Stored data
Segment Open
(** X12. A report without [rating_id] blocks the session: when the first
    report left to rate has none, the start button sets the page to
    "rating", raises [KeyError] and selects nothing; from then on every
    interaction of the session, whatever the event, raises
    [AttributeError] and changes nothing, so the user cannot even log
    out. *)
Theorem report_without_rating_id_blocks_session d ts s l u :
  logged_in s = true → page s = "progress" → username s = Some u →
  selected_report_id s = None →
  length (pool_of d u) = 0
    ∨ size (get_rated_reports l u) ≤ length (pool_of d u) →
  next_unrated (pool_of d u) (get_rated_reports l u) = NoRatingId →
  (interact 2 d ts ClickStart s l).1 = Raised (KeyError "rating_id")
  ∧ session (interact 2 d ts ClickStart s l).2 = set_page "rating" s
  ∧ logs (interact 2 d ts ClickStart s l).2 = l
  ∧ (∀ ts' ev',
       interact 2 d ts' ev' (set_page "rating" s) l
       = (Raised (AttributeError "selected_report_id"),
          {| session := set_page "rating" s; logs := l; screen := [] |}))
  ∧ (∀ evs, replay d evs (set_page "rating" s) l
            = (set_page "rating" s, l)).
Proof.
  intros Hl Hp Hu Hsel Hbar Hnext.
  pose proof (start_rating d ts s l u Hl Hp Hu Hbar) as Hrun.
  simpl in Hrun. rewrite Hnext in Hrun.
  rewrite interact_at_rest by (by rewrite Hrun). rewrite Hrun.
  split; [done|]. split; [done|]. split; [done|].
  assert (∀ ts' ev',
            interact 2 d ts' ev' (set_page "rating" s) l
            = (Raised (AttributeError "selected_report_id"),
               {| session := set_page "rating" s; logs := l;
                  screen := [] |})) as Hstuck.
  { intros ts' ev'.
    pose proof (no_selected_report d ts' ev' (set_page "rating" s) l
                  Hl eq_refl Hsel) as Hrun'.
    rewrite interact_at_rest by (by rewrite Hrun'). done. }
  split; [done|].
  induction evs as [|[ts' ev'] evs IH]; [done|].
  cbn [replay]. by rewrite Hstuck.
Qed.

Lemma report_without_rating_id_blocks_session_witness :
  interact 2 flawed.files "t3" ClickLogout
    (demo.alice "rating" None) demo.log1
  = (Raised (AttributeError "selected_report_id"),
     {| session := demo.alice "rating" None; logs := demo.log1;
        screen := [] |}).
Proof.
  destruct (report_without_rating_id_blocks_session flawed.files "t2"
              (demo.alice "progress" None) demo.log1 "alice")
    as (_ & _ & _ & Hstuck & _).
  - reflexivity.
  - reflexivity.
  - reflexivity.
  - reflexivity.
  - right. vm_compute. lia.
  - by vm_compute.
  - apply Hstuck.
Defined.

(** X13. A rating submitted while the log file of the user cannot be read
    is lost: the log is left as it was and the rated set stays empty, yet
    "Rating submitted!" is drawn next to the log error, and the report
    selected next is the first one other than the report just
    submitted. *)
Theorem submit_on_unreadable_log_is_lost d ts s l u sel report r c :
  logged_in s = true → page s = "rating" → username s = Some u →
  selected_report_id s = Some sel →
  get_report_by_id (data_files d) sel
    (get_report_file_for_user (mapping_file d) u) = Some report →
  l !! u = Some pd.Garbage →
  logs (run_script d ts (ClickSubmit r c) s l).2 = l
  ∧ get_rated_reports (logs (run_script d ts (ClickSubmit r c) s l).2) u = ∅
  ∧ screen (run_script d ts (ClickSubmit r c) s l).2
    = [st_title (String.append "Rating Report: " sel);
       st_text (default "N/A" (report !! "report_to_rate"));
       st_sidebar_error BadWorkbook;
       st_success "Rating submitted!"]
  ∧ match next_unrated (pool_of d u) {[sel]} with
    | Next i =>
        (run_script d ts (ClickSubmit r c) s l).1 = Rerun
        ∧ session (run_script d ts (ClickSubmit r c) s l).2
          = set_selected_report_id (Some i) s
    | AllRated =>
        (run_script d ts (ClickSubmit r c) s l).1 = Rerun
        ∧ session (run_script d ts (ClickSubmit r c) s l).2
          = set_selected_report_id None (set_page "progress" s)
    | NoRatingId =>
        (run_script d ts (ClickSubmit r c) s l).1
        = Raised (KeyError "rating_id")
        ∧ session (run_script d ts (ClickSubmit r c) s l).2 = s
    end.
Proof.
  intros Hl Hp Hu Hsel Hrep Hlog.
  assert (get_rated_reports l u = ∅) as Hrated.
  { unfold get_rated_reports. by rewrite Hlog. }
  unfold next_unrated, pool_of.
  script_unfold. simpl. rewrite Hl, Hp. simpl. rewrite Hsel. simpl.
  rewrite Hu. simpl. rewrite Hrep. simpl.
  unfold log_action_files. rewrite Hlog. simpl.
  rewrite Hrated, (left_id_L ∅ (∪)).
  destruct (reports_to_rate _ _) as [|r' rest]; simpl.
  - by rewrite Hrated.
  - destruct (r' !! "rating_id"); simpl; by rewrite Hrated.
Qed.

Lemma submit_on_unreadable_log_is_lost_witness :
  logs (run_script demo.files "t2" (ClickSubmit NoError "")
          (demo.alice "rating" (Some "r1")) demo.broken_log).2
  = demo.broken_log.
Proof.
  eapply (submit_on_unreadable_log_is_lost demo.files "t2"
            (demo.alice "rating" (Some "r1")) demo.broken_log "alice" "r1").
  - reflexivity.
  - reflexivity.
  - reflexivity.
  - reflexivity.
  - reflexivity.
  - reflexivity.
Defined.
Segment Closed
-- Exercise description --
Copy whichever lines of the records above contain the word "Hsel".

-- Response --
  intros Hl Hp Hu Hsel Hbar Hnext.
                  Hl eq_refl Hsel) as Hrun'.
  intros Hl Hp Hu Hsel Hrep Hlog.
  script_unfold. simpl. rewrite Hl, Hp. simpl. rewrite Hsel. simpl.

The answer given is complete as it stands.